Complex deductive arguments can be judged valid or invalid based on whether or not the steps in that argument follow the nine basic rules of inference. These rules of inference are all relatively simple, although when presented in formal terms they can look overly complex. Conjunction: 1. P 2. Q 3. Therefore, P and Q. 1. It is raining in New York. 2. It is raining in Boston 3. Therefore, it is raining in both New York and Boston Simplification: 1. P and Q. 2. Therefore, P. 1. It is raining in both New York and Boston. 2. Therefore, it is raining in New York. Addition: 1. P 2. Therefore, P or Q. 1. It is raining 2. Therefore, either either it is raining or the sun is shining. Absorption: 1. If P, then Q. 2. Therfore, If P then P and Q. 1. If it is raining, then I will get wet. 2. Therefore, if it is raining, then it is raining and I will get wet. Modus Ponens: 1. If P then Q. 2. P. 3. Therefore, Q. 1. If it is raining, then I will get wet. 2. It is raining. 3. Therefore, I will get wet. Modus Tollens: 1. If P then Q. 2. Not Q. (~Q). 3. Therefore, not P (~P). 1. If it had rained this morning, I would have gotten wet. 2. I did not get wet. 3. Therefore, it did not rain this morning. Hypothetical Syllogism:

1. If P then Q. 2. If Q then R. 3. Therefore, if P then R. 1. If it rains, then I will get wet. 2. If I get wet, then my shirt will be ruined. 3. If it rains, then my shirt will be ruined. Disjunctive Syllogism: 1. Either P or Q. 2. Not P (~P). 3. Therefore, Q. 1. Either it rained or I took a cab to the movies. 2. It did not rain. 3. Therefore, I took a cab to the movies. Constructive Dilemma: 1. (If P then Q) and (If R then S). 2. P or R. 3. Therefore, Q or S. 1. If it rains, then I will get wet and if it is sunny, then I will be dry. 2. Either it will rain or it will be sunny. 3. Therefore, either I will get wet or I will be dry. The above rules of inference, when combined with the rules of replacement, mean that propositional calculus is "complete." Propositional calculus is simply another name for formal logic. To say that it is "complete" means that, in this system, the axioms used are sufficient to demonstrate any true proposition or to justify any valid argument. The question of necessary and sufficient conditions for something relates to how we evaluate arguments.

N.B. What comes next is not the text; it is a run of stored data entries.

Lemma insert_file_incl a p pack n f : f ∈ a.2 → f ∈ (insert_file a p pack n).2.
Proof. destruct a as [seen out]. simpl. case_match; simpl; [auto|]. intros. apply elem_of_app. auto. Qed.

Lemma insert_file_covers a p pack n :
  acc_wf a → ∃ f, f ∈ (insert_file a p pack n).2 ∧ components (rf_path f) = components p.
Proof.
  destruct a as [seen out]. intros [_ Hs]. simpl in *.
  destruct (existsb (path_eqb p) seen) eqn:E; [by apply Hs|].
  eexists. split; [apply elem_of_app; right; by left|done].
Qed.

Lemma insert_files_spec pack a l :
  acc_wf a → let a' := insert_files pack a l in
  acc_wf a' ∧ (∀ f, f ∈ a.2 → f ∈ a'.2)
  ∧ (∀ f, f ∈ a'.2 → f ∈ a.2 ∨ (rf_path f, rf_node f) ∈ l ∧ rf_pack f = pack)
  ∧ (∀ p m, (p, m) ∈ l → ∃ f, f ∈ a'.2 ∧ components (rf_path f) = components p).
Proof.
  revert a. induction l as [|[p n] l IH]; intros a Hwf; simpl.
  { split_and!; [done|auto..|]. by intros p m ?%elem_of_nil. }
  destruct (IH (insert_file a p pack n)) as (Hwf' & Hin & Hel & Hcov);
    [by apply insert_file_wf|]. split_and!; [done|..].
  - intros f Hf. by apply Hin, insert_file_incl.
  - intros f [Hf|[Hf Hp]]%Hel; [|right; split; [by right|done]].
    apply insert_file_elem in Hf as [Hf| ->]; [by left|]. right. split; [by left|done].
  - intros q m [[= -> ->]|Hq]%elem_of_cons; [|by eapply Hcov].
    destruct (insert_file_covers a p pack n Hwf) as (f & Hf & Hc). eauto.
Qed.

Lemma collect_rules_recursively_wf fs root pack a a' :
  acc_wf a → collect_rules_recursively fs root pack a = Ok a' → acc_wf a'.
Proof.
  intros Hwf. unfold collect_rules_recursively. destruct (resolve fs root) as [n|]; [|done].
  destruct (is_dir n && readable n) eqn:E.
  - apply andb_true_iff in E as [Hd Hr].
    destruct (collect_loop_ok (tree_size n) pack [(root, n)] a) as (l & -> & _).
    { rewrite stack_size_cons. unfold stack_size; simpl. lia. }
    { intros d m [= -> ->]%list_elem_of_singleton. done. }
    intros [= <-]. by apply insert_files_spec.
  - destruct (collect_loop_err (tree_size n) pack [(root, n)] a root n) as [e ->];
      [rewrite stack_size_cons; unfold stack_size; simpl; lia|by left|done|done].
Qed.

Lemma legacy_entries_wf dir es a a' :
  acc_wf a → legacy_entries dir es a = Ok a' → acc_wf a'.
Proof.
  revert a. induction es as [|[[name n]|e] es IH]; intros a Hwf; simpl;
    [by intros [= <-]|..|done].
  apply IH. case_match; [by apply insert_file_wf|done].
Qed.

Lemma collect_legacy_rules_wf fs dir a a' :
  acc_wf a → collect_legacy_rules fs dir a = Ok a' → acc_wf a'.
Proof.
  intros Hwf. unfold collect_legacy_rules. case_match; [|done].
  destruct (legacy_entries _ _ _) eqn:E; [|done]. apply legacy_entries_wf in E; [|done].
  case_match; [by apply collect_rules_recursively_wf|by intros [= <-]].
Qed.

Lemma collect_packs_wf fs dir packs a a' :
  acc_wf a → collect_packs fs dir packs a = Ok a' → acc_wf a'.
Proof.
  revert a. induction packs as [|p packs IH]; intros a Hwf; simpl; [by intros [= <-]|].
  case_match; [|by apply IH]. case_match; [|by apply IH].
  destruct (collect_rules_recursively _ _ _ _) eqn:E; [|done].
  apply collect_rules_recursively_wf in E; [by apply IH|done].
Qed.

Lemma file_le_sorted l :
  NoDup (map (λ f, components (rf_path f)) l) →
  StronglySorted (λ f g, path_compare (rf_path f) (rf_path g) = Lt) (stable_sort file_le l).
Proof.
  intros Hnd. assert (NoDup (map (λ f, components (rf_path f)) (stable_sort file_le l))) as Hnd'.
  { by rewrite (stable_sort_perm file_le l). }
  pose proof (stable_sort_sorted file_le
    (λ x y, cmp_le_total components_compare (components (rf_path x)) (components (rf_path y)))
    (λ x y z, cmp_le_trans components_compare (components (rf_path x)) (components (rf_path y))
                (components (rf_path z))) l) as Hs.
  revert Hnd'. induction Hs as [|f l' Hs IH Hf]; intros Hn; [constructor|].
  simpl in Hn. apply NoDup_cons in Hn as [Hn1 Hn2]. constructor; [by apply IH|].
  apply Forall_forall. intros g Hg. rewrite Forall_forall in Hf. specialize (Hf g Hg).
  unfold file_le, path_compare in *. destruct (components_compare _ _) eqn:E; [|done..].
  apply cmp_eq in E. destruct Hn1. rewrite E. apply list_elem_of_fmap. eauto.
Qed.

Lemma collect_rule_files_sorted parse fs dir files :
  collect_rule_files parse fs dir = Ok files →
  StronglySorted (λ f g, path_compare (rf_path f) (rf_path g) = Lt) files.
Proof.
  unfold collect_rule_files. set (collected := if exists_path _ _ then _ else _).
  assert (∀ a, collected = Ok a → acc_wf a) as Hwf.
  { intros a. unfold collected. repeat (case_match; try done);
      try (apply collect_legacy_rules_wf; eauto using collect_packs_wf with ark).
    intros [= <-]. eauto using collect_packs_wf with ark. }
  destruct collected as [[seen out]|e]; [|done]. intros [= <-].
  apply file_le_sorted. by destruct (Hwf _ eq_refl).
Qed.

(** ** Claims *)

(** C36 The stack-driven directory walk always ends.  When every directory under
    the pack can be listed it returns, for every rule file below the root and
    for nothing else, exactly one entry (paths compared by their components),
    labelled with the pack; when some directory cannot be listed it fails. *)
Theorem pack_walk_exact fs root pack n :
  resolve fs root = Some n →
  if is_dir n && readable n then
    ∃ seen out, collect_rules_recursively fs root pack ([], []) = Ok (seen, out)
      ∧ NoDup (map (λ f, components (rf_path f)) out)
      ∧ (∀ f, f ∈ out → rf_pack f = pack ∧ is_rule_file (rf_path f) = true
           ∧ below root n (rf_path f) (rf_node f))
      ∧ (∀ p m, below root n p m → is_rule_file p = true →
           ∃ f, f ∈ out ∧ components (rf_path f) = components p)
  else ∃ e, collect_rules_recursively fs root pack ([], []) = Err e.
Proof.
  intros Hn. unfold collect_rules_recursively. rewrite Hn.
  assert (stack_size [(root, n)] ≤ tree_size n) as Hsz
    by (rewrite stack_size_cons; unfold stack_size; simpl; lia).
  destruct (is_dir n && readable n) eqn:E.
  - apply andb_true_iff in E as [Hd Hr].
    destruct (collect_loop_ok _ pack [(root, n)] ([], []) Hsz) as (l & -> & Hl).
    { by intros d m [= -> ->]%list_elem_of_singleton. }
    destruct (insert_files_spec pack ([], []) l acc_wf_nil) as ([Hnd _] & _ & Hel & Hcov).
    destruct (insert_files _ _ _) as [seen out]. exists seen, out. split_and!; [done..| |].
    + intros f [?%elem_of_nil|[Hf Hp]]%Hel; [done|]. apply Hl in Hf as (? & d & m & Hm & ?).
      apply list_elem_of_singleton in Hm as [= -> ->]. done.
    + intros p m Hb Hp. apply (Hcov p m), Hl. split; [done|]. exists root, n.
      split; [by left|done].
  - destruct (collect_loop_err _ pack [(root, n)] ([], []) root n Hsz) as [e ->];
      [by left|done|by eexists].
Qed.

(** The collected rule files come out strictly ordered by path: sorted, and
    no file twice, whichever packs and listings they were found through. *)
Theorem rule_files_sorted_unique parse_manifest fs dir files :
  collect_rule_files parse_manifest fs dir = Ok files →
  StronglySorted (λ f g, path_compare (rf_path f) (rf_path g) = Lt) files.
Proof. apply collect_rule_files_sorted. Qed.

(** A small rule directory. *)
Definition listed (es : list (string * fnode)) := FDir (Ok (map Ok es)).
Definition small_fs := mkFileSystem [listed [("rules", listed [("b.yaml", FFile (Ok "b")); ("a.yml", FFile (Ok "a"))])]].

Lemma pack_walk_exact_witness :
  ∃ n, resolve small_fs "rules" = Some n ∧ ∃ seen out,
    collect_rules_recursively small_fs "rules" "core" ([], []) = Ok (seen, out)
    ∧ NoDup (map (λ f, components (rf_path f)) out).
Proof.
  eexists. split; [reflexivity|].
  destruct (pack_walk_exact small_fs "rules" "core" _ eq_refl) as (seen & out & H & Hn & _).
  exists seen, out. split; [exact H|exact Hn].
Defined.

A necessary condition for an event is something which is absolutely required to exist or happen if the event is to occur. An example of this would be the existence of oxygen for human life - without oxygen, we could not live. Therefore, the existence of oxygen is a necessary condition for human life. A sufficient condition for an event, on the other hand, does not have to exist for the event to occur, but if it exists, then the event will occur. To continue with our above example, the absence of oxygen is a sufficient condition for human death. Human death can happen without the absence of oxygen and does not require the absence of oxygen. However, if oxygen disappears, then people die. Thus, an absence of oxygen is a sufficient condition for human death. A more formal way for saying that one thing, p, is a sufficient condition for some other thing, q, would be to say "if p then q," which is a standard hypothetical proposition. Confusing necessary and sufficient conditions is one way to understand how some of the rules of inference with hypothetical propositions can be violated. The fallacy of affirming the consequent, for example, makes the assumption that a sufficient condition is also a necessary condition.